Dalam sebuah organisasi demokratis yang sehat, kompetisi ide dan visi jauh lebih berharga daripada konsensus semu yang dipaksakan oleh konfigurasi kekuatan. Ketika berbagai calon hadir dengan latar belakang dan visi yang beragam, muktamar menjadi ruang autentik deliberasi, bukan sekadar seremonial legitimasi bagi hasil-hasil yang sudah diputuskan di hotel-hotel mewah jauh sebelum sidang dibuka.
Sejarah mencatat bahwa NU selalu menemukan kekuatannya kembali ketika memilih pemimpin yang jujur pada jati dirinya. KH. Hasyim Asy'ari memimpin dengan kedalaman ilmu dan keberanian moral. KH. Wahab Chasbullah memimpin dengan kecerdikan politik yang tidak pernah mengorbankan prinsip. Gus Dur memimpin dengan keberanian intelektual yang mengguncang kemapanan.
NU tidak kekurangan teladan pemimpin besar. Yang dibutuhkan adalah generasi penerus yang tidak malu untuk belajar dari mereka, yang tidak tergiur untuk mengubah NU menjadi sesuatu yang sama sekali asing dari akar pembentukannya.
Pada akhirnya, pilihan pemimpin PBNU bukan hanya soal siapa yang paling banyak memiliki suara di muktamar.
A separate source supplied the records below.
(** *** ConditionalRadial *)

(** [condition], lines 158-160. *)
Definition condition (self : cref) (context : loc) : M eref :=
  c <- read_cond self ;;
  ctx <- value_of (Some context) ;;
  ctxv <- lift (need ctx) ;;
  emit (EvNN self context) ;;;
  p <- lift (nn c ctxv) ;;
  let '(a, b, g) := p in
  l0 <- alloc_tensor a ;;
  l1 <- alloc_tensor b ;;
  l2 <- alloc_tensor g ;;
  new_ConditionedRadial (Some l0) (Some l1) (Some l2).

End Methods.

(** ** Exact arithmetic

    The scalar operations over the real numbers, without rounding,
    overflow or underflow.  The program does not compute with them: they
    give the elements of the concrete stores below, to which statements
    that hold for every implementation of the scalars are applied, and no
    property of the program is stated for them alone. *)

(** [F.softplus] with its defaults [beta=1], [threshold=20]: the identity
    above the threshold. *)
Definition softplusR (x : R) : R :=
  if Rlt_dec 20 x then x else ln (1 + exp x).

#[export] Instance RScalar : Scalar := {|
  scalar := R;
  s_zero := 0%R;
  s_add := Rplus;
  s_sub := Rminus;
  s_mul := Rmult;
  s_neg := Ropp;
  s_recip := Rinv;
  s_sqrt := sqrt;
  s_softplus := softplusR;
  s_log1p := fun x => ln (1 + x);
  s_of_Z := IZR
|}.
(** Task 0 follows no branch: nothing to ask. *)
Lemma latest_builds_no_match_lab :
  Lab.latest [0]
  = (Returned [],
     {| self := self (Lab.start [0]); world := 0;
        calls := calls (Lab.start [0]) ++
                 [@CallRandom Lab.externals (Returned 7)] |}).
Proof.
  apply (@latest_builds_no_match Lab.externals Lab.contract Lab.build_server
           Lab.utils "shamu" (Lab.start [0]) 7 0).
  - vm_compute. reflexivity.
  - vm_compute. reflexivity.
Defined.
(** * OAuth2 credential lifecycle of the Money Forward Cloud MCP server

    A shallow embedding of the credential core of the server:
    - [token-store.ts]   (both revisions found in the sources),
    - [callback-server.ts] (both revisions found in the sources),
    - [oauth-client.ts],
    - [auth-manager.ts],
    and of what is built on it:
    - [tools/common.ts], the two authentication tools,
    - [client/mf-api-client.ts], with the client [index.ts] builds,
    - [tools/invoice/items.ts], for the tools that call the API.

    The listeners of [callback-server.ts] are given twice: on parsed
    requests, and from the target of the request line ([OnTheWire]), where
    [new URL] can throw.

    Asynchronous functions are written in a state-and-exception monad over
    an explicit [World]: the file system, the wall clock, the listening
    sockets, the scripted behaviour of the outside (token endpoint answers,
    browser callbacks, random bytes) and a trace of observable effects.
    A promise that is never settled is the result [Pending]. *)

From stdpp Require Import gmap strings list pretty.
From Stdlib Require Import ZArith Lia Ascii.

Local Open Scope Z_scope.

(* ===================================================================== *)
(** * JavaScript values that cross the JSON boundary *)
(* ===================================================================== *)

(** The result of [JSON.parse]. Numbers in the token file are epoch
    milliseconds; they are modelled as integers. An object is the list of
    its own properties in insertion order. *)
#[warnings="-register-all"]
Inductive json : Type :=
  | JNull
  | JBool (b : bool)
  | JNum (n : Z)
  | JStr (s : string)
  | JArr (items : list json)
  | JObj (props : list (string * json)).

(** The answers of the [typeof] operator that the sources test for.
    [typeof undefined] is ["undefined"], [typeof null] and [typeof []] are
    ["object"]. *)
Inductive jstype := TUndefined | TObject | TBoolean | TNumber | TString.

Definition typeof (v : option json) : jstype :=
  match v with
  | None => TUndefined
  | Some JNull => TObject
  | Some (JBool _) => TBoolean
  | Some (JNum _) => TNumber
  | Some (JStr _) => TString
  | Some (JArr _) => TObject
  | Some (JObj _) => TObject
  end.

Definition jstype_eqb (a b : jstype) : bool :=
  match a, b with
  | TUndefined, TUndefined | TObject, TObject | TBoolean, TBoolean
  | TNumber, TNumber | TString, TString => true
  | _, _ => false
  end.

Fixpoint assoc {A : Type} (k : string) (l : list (string * A)) : option A :=
  match l with
  | [] => None
  | (k', v) :: rest => if String.eqb k k' then Some v else assoc k rest
  end.

(** Property read [o.k]; [None] is [undefined]. Only the four token keys are
    ever read, and neither arrays nor [Object.prototype] own them. *)
Definition prop (o : json) (k : string) : option json :=
  match o with
  | JObj props => assoc k props
  | _ => None
  end.

(** The platform's JSON codec: [JSON.parse] ([None] is a thrown
    [SyntaxError]) and [JSON.stringify(_, null, 2)]. *)
Class JsonCodec := {
  JSON_parse : string → option json;
  JSON_stringify : json → string
}.

(* ===================================================================== *)
(** * token-store.ts: the persisted token *)
(* ===================================================================== *)

Record TokenData := mkTokenData {
  access_token : string;
  refresh_token : string;
  expires_at : Z;
  scope : string
}.

(** The object literal [{ access_token, refresh_token, expires_at, scope }]
    as [JSON.stringify] sees it. *)
Definition TokenData_to_json (t : TokenData) : json :=
  JObj [ ("access_token", JStr (access_token t));
         ("refresh_token", JStr (refresh_token t));
         ("expires_at", JNum (expires_at t));
         ("scope", JStr (scope t)) ].

(** [isValidTokenData(v)]. *)
Definition isValidTokenData (v : json) : bool :=
  if negb (jstype_eqb (typeof (Some v)) TObject) ||
     match v with JNull => true | _ => false end
  then false
  else
    let o := v in
    jstype_eqb (typeof (prop o "access_token")) TString &&
    jstype_eqb (typeof (prop o "refresh_token")) TString &&
    jstype_eqb (typeof (prop o "expires_at")) TNumber &&
    jstype_eqb (typeof (prop o "scope")) TString.

(** The view of a parsed document through the [TokenData] interface: the
    four properties of the interface, read from the object. Defined exactly
    on the documents [isValidTokenData] accepts. *)
Definition as_TokenData (v : json) : option TokenData :=
  match prop v "access_token", prop v "refresh_token",
        prop v "expires_at", prop v "scope" with
  | Some (JStr a), Some (JStr r), Some (JNum e), Some (JStr s) =>
      Some (mkTokenData a r e s)
  | _, _, _, _ => None
  end.

Definition EXPIRY_BUFFER_MS : Z := 60000.

(** ** [expires_at] as JavaScript holds it

    The field is declared [number], and a [number] need not be finite:
    [Date.now() + json.expires_in * 1000] is [NaN] when the answer of the
    token endpoint has no numeric [expires_in]. The integers are the values
    of [TokenData] above; fractions are left out. *)
Inductive number :=
  | Integer (n : Z)
  | NaN
  | PosInfinity
  | NegInfinity.

(** A value of the TypeScript type [TokenData]. *)
Record TokenValue := mkTokenValue {
  tv_access_token : string;
  tv_refresh_token : string;
  tv_expires_at : number;
  tv_scope : string
}.

Definition of_TokenData (t : TokenData) : TokenValue :=
  mkTokenValue (access_token t) (refresh_token t) (Integer (expires_at t)) (scope t).

(** [JSON.stringify] prints a number that is not finite as [null]. *)
Definition number_to_json (x : number) : json :=
  match x with
  | Integer n => JNum n
  | NaN | PosInfinity | NegInfinity => JNull
  end.

Definition TokenValue_to_json (v : TokenValue) : json :=
  JObj [ ("access_token", JStr (tv_access_token v));
         ("refresh_token", JStr (tv_refresh_token v));
         ("expires_at", number_to_json (tv_expires_at v));
         ("scope", JStr (tv_scope v)) ].

(* ===================================================================== *)
(** * Errors and results *)
(* ===================================================================== *)

Inductive Error :=
  | JsError (message : string)      (* new Error(message) *)
  | SystemError (code : string)     (* a Node system error with its errno code *)
  | SyntaxError                     (* JSON.parse, Response.json *)
  | TypeError (message : string).   (* fetch: network failure *)

(** What an awaited promise gives: a value, a rejection, or nothing at all
    when it is never settled. *)
Inductive result (A : Type) :=
  | Ok (a : A)
  | Throw (e : Error)
  | Pending.
Arguments Ok {A} a.
Arguments Throw {A} e.
Arguments Pending {A}.

(* ===================================================================== *)
(** * The file system *)
(* ===================================================================== *)

(** An absolute path is the list of its components; the root is [[]].
    Permissions are those of the owner, on the file that is read or
    written; the permission bits of the directories on the way to it are
    not consulted, so a call that the platform refuses with [EACCES] on one
    of them returns here. *)
Definition dirname (p : list string) : list string := removelast p.

Inductive node :=
  | Dir (mode : Z)
  | File (mode : Z) (data : string).

Record FS := mkFS {
  nodes : gmap (list string) node;
  umask : Z
}.

Definition mode_0o700 : Z := 448.
Definition mode_0o600 : Z := 384.
Definition mode_0o077 : Z := 63.

(** Mode of a node created with requested mode [m]. *)
Definition created_mode (fs : FS) (m : Z) : Z := Z.land m (Z.lnot (umask fs)).

Definition owner_can_read (m : Z) : bool := Z.testbit m 8.
Definition owner_can_write (m : Z) : bool := Z.testbit m 7.

Definition lookup_node (fs : FS) (p : list string) : option node :=
  match p with
  | [] => Some (Dir 493)
  | _ => nodes fs !! p
  end.

Definition set_node (p : list string) (n : node) (fs : FS) : FS :=
  mkFS (<[p := n]> (nodes fs)) (umask fs).

(** [mkdir(d, { recursive: true, mode })]: walks down from the root and
    creates every missing component with [mode]; an existing directory is
    left as it is. *)
Fixpoint mkdir_from (done todo : list string) (mode : Z) (fs : FS) : Error + FS :=
  match todo with
  | [] => inr fs
  | c :: rest =>
      let d := done ++ [c] in
      match lookup_node fs d with
      | Some (Dir _) => mkdir_from d rest mode fs
      | Some (File _ _) =>
          inl (SystemError (match rest with [] => "EEXIST" | _ => "ENOTDIR" end))
      | None => mkdir_from d rest mode (set_node d (Dir (created_mode fs mode)) fs)
      end
  end.

Definition fs_mkdir_recursive (d : list string) (mode : Z) (fs : FS) : Error + FS :=
  mkdir_from [] d mode fs.

(** [writeFile(p, data, { mode })]: the mode only applies when the file is
    created; an existing file keeps its mode and gets the new contents. *)
Definition fs_writeFile (p : list string) (data : string) (mode : Z) (fs : FS)
  : Error + FS :=
  match p with
  | [] => inl (SystemError "EISDIR")
  | _ =>
    match lookup_node fs (dirname p) with
    | None => inl (SystemError "ENOENT")
    | Some (File _ _) => inl (SystemError "ENOTDIR")
    | Some (Dir _) =>
        match lookup_node fs p with
        | None => inr (set_node p (File (created_mode fs mode) data) fs)
        | Some (Dir _) => inl (SystemError "EISDIR")
        | Some (File m _) =>
            if owner_can_write m then inr (set_node p (File m data) fs)
            else inl (SystemError "EACCES")
        end
    end
  end.

(** [chmod(p, mode)]. *)
Definition fs_chmod (p : list string) (mode : Z) (fs : FS) : Error + FS :=
  match p with
  | [] => inl (SystemError "EPERM")
  | _ =>
    match lookup_node fs p with
    | None => inl (SystemError "ENOENT")
    | Some (Dir _) => inr (set_node p (Dir mode) fs)
    | Some (File _ data) => inr (set_node p (File mode data) fs)
    end
  end.

(** [readFile(p, "utf-8")]. *)
Definition fs_readFile (p : list string) (fs : FS) : Error + string :=
  match lookup_node fs p with
  | None => inl (SystemError "ENOENT")
  | Some (Dir _) => inl (SystemError "EISDIR")
  | Some (File m data) =>
      if owner_can_read m then inr data else inl (SystemError "EACCES")
  end.

(* ===================================================================== *)
(** * The world around the process *)
(* ===================================================================== *)

(** An inbound HTTP request, as the handler sees it after
    [new URL(req.url ?? "/", base)]. *)
Record Request := mkRequest {
  pathname : string;
  searchParams : list (string * string)
}.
Ini adalah soal ke mana wajah NU akan menghadap dalam satu dekade ke depan: apakah ia akan semakin jauh dari umat dan semakin dekat dengan pusat-pusat kekuasaan yang terus berganti, atau ia akan kembali menjadi rumah besar bagi kaum nahdliyyin yang selama ini hanya ingin organisasinya hadir sungguh-sungguh dalam kehidupan mereka.
Gus Yusuf Chodari, dengan segala modal ideologis, kultural, dan moral yang beliau miliki, adalah jawaban yang layak dipertimbangkan dengan serius oleh siapapun yang betul-betul mencintai NU bukan sebatas kata-kata.